Kill Your Lawn
Yup, that’s right. Your manicured suburban signal of prosperity is killing ecosystems and wasting precious resources and time. If you have the time, I would highly recommend watching the entertaining video below.
Don’t have time to watch the video right now? Here’s some highlights:
Environmental & Ecological Harm
- Lawns destroy habitat for native wildlife that evolved alongside native plants, not imported grass like Kentucky Bluegrass (which is from Europe)
- They’re a monoculture that reduces biodiversity and makes ecosystems more vulnerable to invasive species
- Invasive species already account for about 40% of endangered species loss in the US
Resource Waste
- Lawns consume 3.3 trillion gallons of water annually
- They use 1.2 billion gallons of gasoline for maintenance
- Lawn equipment produces 5% of US air pollution
- They use 10x more pesticides per acre than farmland
- Fertilizer runoff pollutes water supplies
Opportunity Cost
- Grass covers 2% of the continental US — more land than Iowa, Louisiana, Georgia, or Michigan combined
- That land could theoretically triple US fruit and vegetable production
- It’s wasted carbon storage, wildlife habitat, and healthy soil potential
Breaking Natural Relationships
- Native species depend on each other in deeply interconnected ways (monarch butterflies need milkweed, hummingbirds need specific flowers)

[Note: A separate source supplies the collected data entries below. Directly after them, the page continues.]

(** X24. An index in brackets is the index after a dot: [p[12]] and
    [p.12] name the same value, whatever [p] is. *)
Theorem X24_bracket_index_is_dot_index (input : PathValue) (p digits : string) :
  all_digits digits = true ->
  digits <> "" ->
  segments (p +:+ "[" +:+ digits +:+ "]") = segments (p +:+ "." +:+ digits) /\
  getByPath input (p +:+ "[" +:+ digits +:+ "]")
  = getByPath input (p +:+ "." +:+ digits).
Proof.
  intros Hdigits Hsome.
  assert (Hsegments : segments (p +:+ "[" +:+ digits +:+ "]")
                      = segments (p +:+ "." +:+ digits)).
  { unfold segments.
    change (p +:+ "[" +:+ digits +:+ "]") with (p +:+ String "[" (digits +:+ String "]" "")).
    change (p +:+ "." +:+ digits) with (p +:+ String "." digits).
    rewrite (replace_brackets_app (String "[" (digits +:+ String "]" ""))
               ("." +:+ digits +:+ replace_brackets None ""))
      by (intros; by apply replace_brackets_index).
    rewrite (replace_brackets_app (String "." digits) ("." +:+ replace_brackets None digits))
      by (intros; apply replace_brackets_dot).
    rewrite (replace_brackets_plain digits) by (by apply all_digits_plain).
    cbn [replace_brackets]. by rewrite append_empty_r. }
  split; [done|]. by rewrite !getByPath_walk, Hsegments.
Qed.

Lemma X24_bracket_index_is_dot_index_witness :
  getByPath (PJson (JObj [("items", JArr [JStr "a"; JStr "b"; JStr "c"])])) "items[2]"
  = PJson (JStr "c").
Proof.
  destruct (X24_bracket_index_is_dot_index
              (PJson (JObj [("items", JArr [JStr "a"; JStr "b"; JStr "c"])]))
              "items" "2") as [_ Hsame]; [reflexivity | discriminate |].
  etransitivity; [exact Hsame | reflexivity].
Defined.

(** X25. A key without dot, bracket or surrounding white space is a path
    of one segment: on an object it reads the own property of that name,
    and it gives [undefined] for a name that the object lacks, unless the
    name is a member of [Object.prototype]; on [undefined], [null], a
    string, a number or a boolean it gives [undefined]. *)
Theorem X25_getByPath_single_key (key : string) (fields : list (string * Json)) :
  key <> "" ->
  mentions "." key = false ->
  mentions "[" key = false ->
  trim key = key ->
  segments key = [key] /\
  (forall v, assoc key fields = Some v ->
     getByPath (PJson (JObj fields)) key = PJson v) /\
  (assoc key fields = None ->
   key <> "__proto__" -> is_prototype_function key = false ->
   getByPath (PJson (JObj fields)) key = PUndefined) /\
  getByPath PUndefined key = PUndefined /\
  getByPath (PJson JNull) key = PUndefined /\
  (forall s, getByPath (PJson (JStr s)) key = PUndefined) /\
  (forall n, getByPath (PJson (JNum n)) key = PUndefined) /\
  (forall b, getByPath (PJson (JBool b)) key = PUndefined).
Proof.
  intros Hkey Hdot Hbracket Htrim.
  assert (Hsegments : segments key = [key]).
  { unfold segments, clean.
    rewrite replace_brackets_plain, split_dot_plain by done.
    cbn. rewrite Htrim. apply String.eqb_neq in Hkey. by rewrite Hkey. }
  split; [done|].
  repeat split; intros; rewrite getByPath_walk, Hsegments; cbn; try done.
  - unfold property. by rewrite H.
  - unfold property. rewrite H.
    apply String.eqb_neq in H0. by rewrite H0, H1.
Qed.

Lemma X25_getByPath_single_key_witness :
  getByPath (PJson (JObj [("next_cursor", JStr "p2"); ("items", JArr [])])) "next_cursor"
  = PJson (JStr "p2").
Proof.
  destruct (X25_getByPath_single_key "next_cursor"
              [("next_cursor", JStr "p2"); ("items", JArr [])])
    as (_ & Hown & _); [discriminate | reflexivity | reflexivity | reflexivity |].
  by apply Hown.
Defined.

(* ================================================================== *)
(** * Properties of the pagination *)
(* ================================================================== *)

Import Pagination.

Section PaginationRuns.

Variable request : nat -> PageQuery -> Outcome.
Variable spec : PaginateSpec.

Lemma settle_returns (q : PageQuery) (r : ResponseSummary)
    (t : list (PageQuery * Outcome)) (collected : list PathValue)
    (responses : list ResponseSummary) :
  settle spec ((q, Returns r) :: t) collected responses
  = settle spec t (collected ++ page_items (page_data spec r)) (responses ++ [r]).
Proof.
  unfold settle. destruct t as [|entry t].
  - cbn. by rewrite !app_nil_r.
  - change (last ((q, Returns r) :: entry :: t)) with (last (entry :: t)).
    destruct (last (entry :: t)) as [[? [? | ? |]]|]; try done;
      cbn; by rewrite <- !app_assoc.
Qed.

(** The loop makes the requests of the trace and settles as the trace
    says. *)
Lemma paginate_loop_trace (left : nat) :
  forall i currentPage nextPageValue collected responses sent,
    paginate_loop request spec left i currentPage nextPageValue collected responses sent
    = {| Pagination.sent :=
           sent ++ List.map fst (trace request spec left i currentPage nextPageValue);
         settled :=
           settle spec (trace request spec left i currentPage nextPageValue)
             collected responses |}.
Proof.
  induction left as [|left IH]; intros i currentPage nextPageValue collected responses sent.
  - cbn. by rewrite !app_nil_r.
  - cbn [paginate_loop trace].
    destruct (request i (pageQuery spec nextPageValue currentPage)) as [r | e |];
      [|done..].
    rewrite settle_returns. unfold goes_on.
    destruct (page_ends spec (page_data spec r)); cbn [negb andb].
    { cbn. by rewrite !app_nil_r. }
    destruct (string_truthy (nextPagePath spec)); cbn [negb andb].
    + destruct (no_next_page _); cbn [negb].
      * cbn. by rewrite !app_nil_r.
      * rewrite IH. cbn [List.map fst]. by rewrite <- app_assoc.
    + rewrite IH. cbn [List.map fst]. by rewrite <- app_assoc.
Qed.

Lemma trace_length (left : nat) :
  forall i currentPage nextPageValue,
    length (trace request spec left i currentPage nextPageValue) <= left.
Proof.
  induction left as [|left IH]; intros i currentPage nextPageValue; [done|].
  cbn [trace length].
  destruct (request i _) as [r | e |]; cbn [length]; try lia.
  destruct (goes_on spec r); cbn [length]; [|lia].
  destruct (string_truthy _); specialize (IH (S i)); [|];
    match goal with |- S (length (trace _ _ _ _ ?c ?n)) <= _ => specialize (IH c n) end; lia.
Qed.

(** The entry number [k] holds the answer to the request number
    [i + k]. *)
Lemma trace_answers (left : nat) :
  forall i currentPage nextPageValue k q o,
    trace request spec left i currentPage nextPageValue !! k = Some (q, o) ->
    o = request (i + k) q.
Proof.
  induction left as [|left IH]; intros i currentPage nextPageValue k q o; [done|].
  cbn [trace]. destruct k as [|k].
  - cbn. intros [= <- <-]. by rewrite Nat.add_0_r.
  - cbn [lookup list_lookup]. rewrite <- Nat.add_succ_comm.
    destruct (request i _) as [r | e |]; [|done..].
    destruct (goes_on spec r); [|done].
    destruct (string_truthy _); apply IH.
Qed.

(** Every entry before the last is a response after which pagination
    goes on. *)
Lemma trace_goes_on (left : nat) :
  forall i currentPage nextPageValue k q o,
    trace request spec left i currentPage nextPageValue !! k = Some (q, o) ->
    S k < length (trace request spec left i currentPage nextPageValue) ->
    exists r, o = Returns r /\ goes_on spec r = true.
Proof.
  induction left as [|left IH]; intros i currentPage nextPageValue k q o; [done|].
  cbn [trace]. destruct (request i _) as [r | e |] eqn:Hanswer;
    [|cbn; intros; lia..].
  destruct (goes_on spec r) eqn:Hgoes; [|cbn; intros; lia].
  destruct k as [|k].
  - cbn [lookup list_lookup]. intros [= <- <-] _. by exists r.
  - cbn [lookup list_lookup length].
    destruct (string_truthy _); intros Hk Hlen; eapply IH; try exact Hk; lia.
Qed.

(** A trace shorter than the budget ends otherwise. *)
Lemma trace_last (left : nat) :
  forall i currentPage nextPageValue,
    length (trace request spec left i currentPage nextPageValue) < left ->
    exists q o,
      last (trace request spec left i currentPage nextPageValue) = Some (q, o) /\
      forall r, o = Returns r -> goes_on spec r = false.
Proof.
  induction left as [|left IH]; intros i currentPage nextPageValue; [cbn; lia|].
  cbn [trace]. destruct (request i _) as [r | e |] eqn:Hanswer;
    [|intros _; eexists _, _; by split..].
  destruct (goes_on spec r) eqn:Hgoes.
  - cbn [length]. intros Hlen.
    destruct (string_truthy _);
      match goal with
      | _ : S (length (trace _ _ _ ?j ?c ?n)) < _ |- _ =>
          destruct (IH j c n) as (q & o & Hlast & Hends); [lia|];
          exists q, o; split; [|done];
          rewrite last_cons, Hlast; done
      end.
  - intros _. eexists _, _. split; [done|]. by intros ? [= <-].
Qed.

(** Without [nextPagePath] the pages are numbered from the start
    page. *)
Lemma trace_numbered (left : nat) :
  string_truthy (nextPagePath spec) = false ->
  forall i currentPage nextPageValue k q o,
    trace request spec left i currentPage nextPageValue !! k = Some (q, o) ->
    q = pageQuery spec nextPageValue (currentPage + Z.of_nat k)%Z.
Proof.
  intros Hnumbered.
  induction left as [|left IH]; intros i currentPage nextPageValue k q o; [done|].
  cbn [trace]. rewrite Hnumbered. destruct k as [|k].
  - cbn. intros [= <- <-]. by rewrite Z.add_0_r.
  - cbn [lookup list_lookup].
    destruct (request i _) as [r | e |]; [|done..].
    destruct (goes_on spec r); [|done].
    intros Hk. apply IH in Hk. subst q. f_equal. lia.
Qed.

(** With [nextPagePath] each request after the first carries what the
    response before it had there. *)
Lemma trace_tokens (left : nat) :
  string_truthy (nextPagePath spec) = true ->
  forall i currentPage nextPageValue,
    (forall q o,
       trace request spec left i currentPage nextPageValue !! 0%nat = Some (q, o) ->
       q = pageQuery spec nextPageValue currentPage) /\
    (forall k q o,
       trace request spec left i currentPage nextPageValue !! S k = Some (q, o) ->
       exists qk r,
         trace request spec left i currentPage nextPageValue !! k = Some (qk, Returns r) /\
         no_next_page (getByPath (response_data r) (default "" (nextPagePath spec))) = false /\
         q = pageQuery spec (getByPath (response_data r) (default "" (nextPagePath spec)))
               currentPage).
Proof.
  intros Htokens.
  induction left as [|left IH]; intros i currentPage nextPageValue; [done|].
  cbn [trace]. rewrite Htokens. split.
  - cbn. by intros q o [= <- <-].
  - intros k q o. cbn [lookup list_lookup].
    destruct (request i _) as [r | e |] eqn:Hanswer; [|done..].
    destruct (goes_on spec r) eqn:Hgoes; [|done].
    destruct (IH (S i) currentPage
                (getByPath (response_data r) (default "" (nextPagePath spec))))
      as [Hfirst Hrest].
    destruct k as [|k].
    + intros Hk. apply Hfirst in Hk. eexists _, r. split; [done|]. split; [|done].
      unfold goes_on in Hgoes. rewrite Htokens in Hgoes.
      apply andb_true_iff in Hgoes as [_ Hnext]. cbn in Hnext.
      by apply negb_true_iff in Hnext.
    + intros Hk. apply Hrest in Hk as (qk & rk & Hqk & Hnext & Hq).
      by exists qk, rk.
Qed.

(** When the run resolves, every entry of the trace is a response. *)
Lemma resolved_all_returned (t : list (PageQuery * Outcome)) (collected : list PathValue)
    (responses : list ResponseSummary) (pages : Pages) :
  settle spec t collected responses = Resolved pages ->
  (forall k q o, t !! k = Some (q, o) -> S k < length t -> exists r, o = Returns r) ->
  Forall (fun entry => exists r, snd entry = Returns r) t.
Proof.
  intros Hsettle Hbefore. apply Forall_lookup_2. intros k [q o] Hk. cbn.
  destruct (decide (S k < length t)) as [Hlt | Hlast]; [by eapply Hbefore|].
  apply lookup_lt_Some in Hk as Hbound.
  assert (Hpred : k = pred (length t)) by lia.
  unfold settle in Hsettle. rewrite last_lookup, <- Hpred, Hk in Hsettle.
  destruct o as [r | e |]; [by exists r | done | done].
Qed.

- Lawns sever these relationships; Western monarch populations crashed from ~10 million to under 2,000 largely due to milkweed loss
Why Native Plants Are Better
- Deep root systems improve soil health, water drainage, and carbon storage
- They support entire food webs of insects, birds, and mammals
- Once established, they largely take care of themselves
Now What?
On board? Not sure where to start? Here’s some resources
- iNaturalist: free app to identify plants near you by photo
- NWF Native Plant Finder: find native plants for your region by location
- Lady Bird Johnson Wildflower Center: search native plants by state, soil, sun, and wildlife value
- Homegrown National Park: guides, nursery directory, and community challenge to reduce lawn
- Rewilding Magazine: practical breakdown of lawn removal methods
- NWF “Grow Beyond No Mow May”: beginner-friendly guide to getting started
- Local rebates: kagi “[your city/county] + native plant rebate” to find cash back programs for turf replacement
Unless someone like you cares a whole awful lot, nothing is going to get better. It’s not.